The amendment to the Foreign Employment Act has given a six-month window period for manpower agencies to increase their deposits .It also paves the way for the merger of two or more agencies. The amendment makes it mandatory to merge any two or more manpower agencies owned by members of a single family, again within six months. If they fail to merge in the window period they will be scrapped.
The government has proposed the amendment under the Some Nepal Acts Amendment Bill, which was tabled in parliament to amend in bulk 56 different laws.
Making a revision to law relating to the Election Commission, as part of the same bill, the parliamentary panel has made it mandatory for the EC to follow the Public Procurement Act for any purchase for its offices. The EC has been exempt from following the procurement act for such purposes.
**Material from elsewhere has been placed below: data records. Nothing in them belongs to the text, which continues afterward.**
(* ===== verification/RuntimeManifest.v ===== *)
(** The manifest of a runtime package and its validation, as in
    [daemon/src/runtime_package/manifest.rs] and the errors of
    [daemon/src/runtime_package/mod.rs]. *)

From Stdlib Require Import Ascii.
From stdpp Require Import sorting.
From S2P Require Import Prelude RustStr Artifact Submission Bundle Files.

Open Scope string_scope.
Open Scope Z_scope.

(** ** Data *)

(** [RuntimePackageError] on Linux. *)
Inductive RuntimePackageError :=
| InvalidManifest (text : string)
| InvalidSource (text : string)
| IncompatiblePlatform (text : string)
| Integrity (text : string)
| UnsafeCacheRoot (path : FsPath)
| PackageIo (operation : string) (path : FsPath) (source : FsIoKind)
| AtomicActivationUnavailable (path : FsPath).

Record RuntimeLibc := MkRuntimeLibc { lc_family : string; lc_minimum_version : string }.
Record RuntimePlatform := MkRuntimePlatform {
  pl_os : string;
  pl_architecture : string;
  pl_abi : string;
  pl_libc : RuntimeLibc
}.
Record PackageFile := MkPackageFile {
  pf_path : string;
  pf_digest : Sha256Digest;
  pf_size_bytes : Z;
  pf_mode : string
}.
Record PackageLicense := MkPackageLicense { li_spdx_id : string; li_path : string }.
Record PackageSbom := MkPackageSbom { sb_format : string; sb_path : string }.
Record RuntimePackageManifest := MkRuntimePackageManifest {
  rp_schema_version : string;
  rp_id : string;
  rp_version : string;
  rp_platform : RuntimePlatform;
  rp_entrypoint : string;
  rp_library_paths : list string;
  rp_files : list PackageFile;
  rp_licenses : list PackageLicense;
  rp_sbom : PackageSbom
}.
Record ValidatedManifest := MkValidatedManifest {
  vm_manifest : RuntimePackageManifest;
  vm_digest : Sha256Digest;
  vm_canonical_json : list Z
}.

Definition MAX_MANIFEST_BYTES : Z := 1048576.
Definition MAX_ID_BYTES : Z := 255.
Definition MAX_PATH_BYTES : Z := 4096.
Definition MAX_PACKAGE_FILES : nat := 4096.
Definition MAX_LIBRARY_PATHS : nat := 64.
Definition MAX_LICENSES : nat := 256.
Definition MAX_EXACT_JSON_INTEGER : Z := 9007199254740991.
Definition PACKAGE_SCHEMA : string := "taskcage.runtime-package/v0alpha1".

(** [mode_bits]: the octal modes 0444 and 0555; [None] is [unreachable!]. *)
Definition mode_bits (f : PackageFile) : option Z :=
  if String.eqb (pf_mode f) "0444" then Some 292
  else if String.eqb (pf_mode f) "0555" then Some 365
  else None.

(** ** Validation *)

Definition invalid_manifest {T} (text : string) : result RuntimePackageError T := Err (InvalidManifest text).

Definition require_exact (field actual expected : string) : result RuntimePackageError unit :=
  reject_if (negb (String.eqb actual expected)) (InvalidManifest (field +:+ "는 " +:+ expected +:+ "여야 합니다")).

Definition is_forbidden_segment (segment : string) : bool :=
  str_is_empty segment || String.eqb segment "." || String.eqb segment ".." || String.eqb segment ".taskcage".
Definition validate_relative_path (field value : string) : result RuntimePackageError unit :=
  reject_if
    (str_is_empty value || (MAX_PATH_BYTES <? slen value) || starts_with "/" value || ends_with "/" value
     || str_contains_char "\" value || str_exists (fun c => char_eqb c NUL || is_ascii_control c) value
     || existsb is_forbidden_segment (split_char "/" value))
    (InvalidManifest (field +:+ "가 canonical relative path가 아닙니다")).

Fixpoint unique_paths (field : string) (seen : list string) (paths : list string) : result RuntimePackageError unit :=
  match paths with
  | [] => Ok ()
  | path :: paths =>
      _ ← validate_relative_path field path;
      _ ← reject_if (bool_decide (path ∈ seen)) (InvalidManifest (field +:+ "에 중복 path가 있습니다"));
      unique_paths field (path :: seen) paths
  end.
Definition validate_unique_paths (field : string) (paths : list string) : result RuntimePackageError unit :=
  unique_paths field [] paths.

Definition identity_segment (segment : string) : bool :=
  match segment with
  | EmptyString => false
  | String c rest =>
      is_ascii_lowercase c
      && str_forall (fun c => is_ascii_lowercase c || is_ascii_digit c || char_eqb c "-" || char_eqb c "_") rest
  end.
Definition validate_identity (value : string) : result RuntimePackageError unit :=
  let segments := split_char "." value in
  reject_if
    (str_is_empty value || (MAX_ID_BYTES <? slen value) || (length segments <? 2)%nat
     || existsb (fun segment => negb (identity_segment segment)) segments)
    (InvalidManifest "id는 점으로 구분한 canonical lowercase identity여야 합니다").

Definition version_component (component : string) : bool :=
  negb (str_is_empty component) && str_forall is_ascii_digit component
  && negb ((1 <? slen component) && starts_with "0" component)
  && match parse_unsigned U32_MAX component with Some _ => true | None => false end.
Definition validate_component_version (value : string) : result RuntimePackageError unit :=
  let components := split_char "." value in
  reject_if
    (negb ((2 <=? length components) && (length components <=? 3))%nat
     || existsb (fun component => negb (version_component component)) components)
    (InvalidManifest "platform.libc.minimumVersion은 두세 개의 canonical 숫자 component여야 합니다").

Definition validate_platform (package : RuntimePackageManifest) : result RuntimePackageError unit :=
  let platform := rp_platform package in
  _ ← require_exact "platform.os" (pl_os platform) "linux";
  _ ← reject_if (negb (String.eqb (pl_architecture platform) "x86_64" || String.eqb (pl_architecture platform) "aarch64"))
        (InvalidManifest "platform.architecture은 x86_64 또는 aarch64여야 합니다");
  _ ← require_exact "platform.abi" (pl_abi platform) "gnu";
  _ ← require_exact "platform.libc.family" (lc_family (pl_libc platform)) "glibc";
  validate_component_version (lc_minimum_version (pl_libc platform)).

(** The loop over the files, with the previous path and the sizes so far. *)
Fixpoint validate_files (all : list PackageFile) (previous : option string) (total : Z) (files : list PackageFile) :
    result RuntimePackageError unit :=
  match files with
  | [] => Ok ()
  | file :: files =>
      _ ← validate_relative_path "files.path" (pf_path file);
      _ ← reject_if (match previous with Some p => String.leb (pf_path file) p | None => false end)
            (InvalidManifest "files는 path byte 순으로 정렬되고 중복이 없어야 합니다");
      _ ← reject_if (existsb (fun candidate => starts_with (pf_path file +:+ "/") (pf_path candidate)) all)
            (InvalidManifest ("file path는 다른 file의 parent일 수 없습니다: " +:+ pf_path file));
      _ ← reject_if (negb (String.eqb (pf_mode file) "0444") && negb (String.eqb (pf_mode file) "0555"))
            (InvalidManifest "files.mode는 0444 또는 0555여야 합니다");
      _ ← reject_if (MAX_EXACT_JSON_INTEGER <? pf_size_bytes file)
            (InvalidManifest "files.sizeBytes는 정확히 공유할 수 있는 JSON 정수 범위여야 합니다");
      total ← ok_or (checked_add_u64 total (pf_size_bytes file)) (InvalidManifest "files 전체 크기가 overflow했습니다");
      validate_files all (Some (pf_path file)) total files
  end.

Definition spdx_id_ok (id : string) : bool :=
  negb (str_is_empty id) && (slen id <=? 128)
  && str_forall (fun c => is_ascii_alphanumeric c || char_eqb c "." || char_eqb c "-" || char_eqb c "+") id.
Fixpoint validate_licenses (paths : list string) (seen : list (string * string)) (licenses : list PackageLicense) :
    result RuntimePackageError unit :=
  match licenses with
  | [] => Ok ()
  | license :: licenses =>
      _ ← reject_if (negb (spdx_id_ok (li_spdx_id license)))
            (InvalidManifest "licenses.spdxId가 canonical SPDX identifier가 아닙니다");
      _ ← validate_relative_path "licenses.path" (li_path license);
      _ ← reject_if (negb (bool_decide (li_path license ∈ paths)))
            (InvalidManifest "licenses.path는 files 항목을 참조해야 합니다");
      _ ← reject_if (bool_decide ((li_spdx_id license, li_path license) ∈ seen))
            (InvalidManifest "중복 license metadata를 허용하지 않습니다");
      validate_licenses paths ((li_spdx_id license, li_path license) :: seen) licenses
  end.

Section Manifest.
Context `{Semver} (sha256 : list Z -> Sha256Digest).
(** What [serde_json] reads and [serde_json_canonicalizer] writes, with the
    texts of their errors. *)
Context (manifest_from_slice : list Z -> result string RuntimePackageManifest).
Context (manifest_canonical : RuntimePackageManifest -> result string (list Z)).

Definition SEMVER_MESSAGE : string := "version은 canonical SemVer 문자열이어야 합니다".

Definition validate_manifest (package : RuntimePackageManifest) : result RuntimePackageError unit :=
  _ ← require_exact "schemaVersion" (rp_schema_version package) PACKAGE_SCHEMA;
  _ ← validate_identity (rp_id package);
  version ← ok_or (semver_parse (rp_version package)) (InvalidManifest SEMVER_MESSAGE);
  _ ← reject_if (negb (String.eqb (sv_to_string version) (rp_version package))) (InvalidManifest SEMVER_MESSAGE);
  _ ← validate_platform package;
  _ ← validate_relative_path "entrypoint" (rp_entrypoint package);
  _ ← reject_if (MAX_LIBRARY_PATHS <? length (rp_library_paths package))%nat
        (InvalidManifest "libraryPaths는 최대 64개입니다");
  _ ← validate_unique_paths "libraryPaths" (rp_library_paths package);
  _ ← reject_if (bool_decide (rp_files package = []) || (MAX_PACKAGE_FILES <? length (rp_files package))%nat)
        (InvalidManifest "files 항목 수는 1~4096개여야 합니다");
  _ ← validate_files (rp_files package) None 0 (rp_files package);
  entrypoint ← ok_or (List.find (fun f => String.eqb (pf_path f) (rp_entrypoint package)) (rp_files package))
                 (InvalidManifest "entrypoint는 files의 regular file을 참조해야 합니다");
  _ ← reject_if (negb (String.eqb (pf_mode entrypoint) "0555")) (InvalidManifest "entrypoint mode는 0555여야 합니다");
  _ ← try_each (fun library_path =>
        reject_if (negb (existsb (fun f => starts_with (library_path +:+ "/") (pf_path f)) (rp_files package)))
          (InvalidManifest ("library path 아래에 file이 없습니다: " +:+ library_path))) (rp_library_paths package);
  _ ← reject_if (MAX_LICENSES <? length (rp_licenses package))%nat (InvalidManifest "licenses는 최대 256개입니다");
  _ ← validate_licenses (pf_path <$> rp_files package) [] (rp_licenses package);
  _ ← require_exact "sbom.format" (sb_format (rp_sbom package)) "SPDX-JSON-2.3";
  _ ← validate_relative_path "sbom.path" (sb_path (rp_sbom package));
  reject_if (negb (bool_decide (sb_path (rp_sbom package) ∈ pf_path <$> rp_files package)))
    (InvalidManifest "sbom.path는 files 항목을 참조해야 합니다").

Definition parse_manifest (source : list Z) : result RuntimePackageError ValidatedManifest :=
  _ ← reject_if (bool_decide (source = [])) (InvalidManifest "manifest JSON은 비어 있을 수 없습니다");
  _ ← reject_if (MAX_MANIFEST_BYTES <? Z.of_nat (length source))
        (InvalidManifest ("manifest가 " +:+ to_string_z (Z.of_nat (length source)) +:+ " bytes여서 상한 1048576 bytes를 넘었습니다"));
  manifest ← map_err InvalidManifest (manifest_from_slice source);
  _ ← validate_manifest manifest;
  canonical ← map_err InvalidManifest (manifest_canonical manifest);
  Ok (MkValidatedManifest manifest (sha256 canonical) canonical).
End Manifest.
“The amendment registered by the government made it mandatory for the EC to follow the Public Procurement Act for each and every procurement. The revision by the parliamentary committee allows the EC to skip the procurement act in urgent procurements for election purposes,” said Chairperson Pokharel.
According to the amendment bill, the EC should also seek prior approval from the government while hiring staff for election purposes.
Similarly, revising the Bonus Act, the parliamentary panel has proposed that any employee receiving less than the minimum wage fixed by the government should get a bonus of up to eight months. Others shall benefit from bonus of up to six months.
Revising the Local Governance Act, the parliamentary committee has proposed that a community forest should pay 10 percent of its total income as tax to the local unit. Earlier, the government had proposed 25 percent as tax to the local units.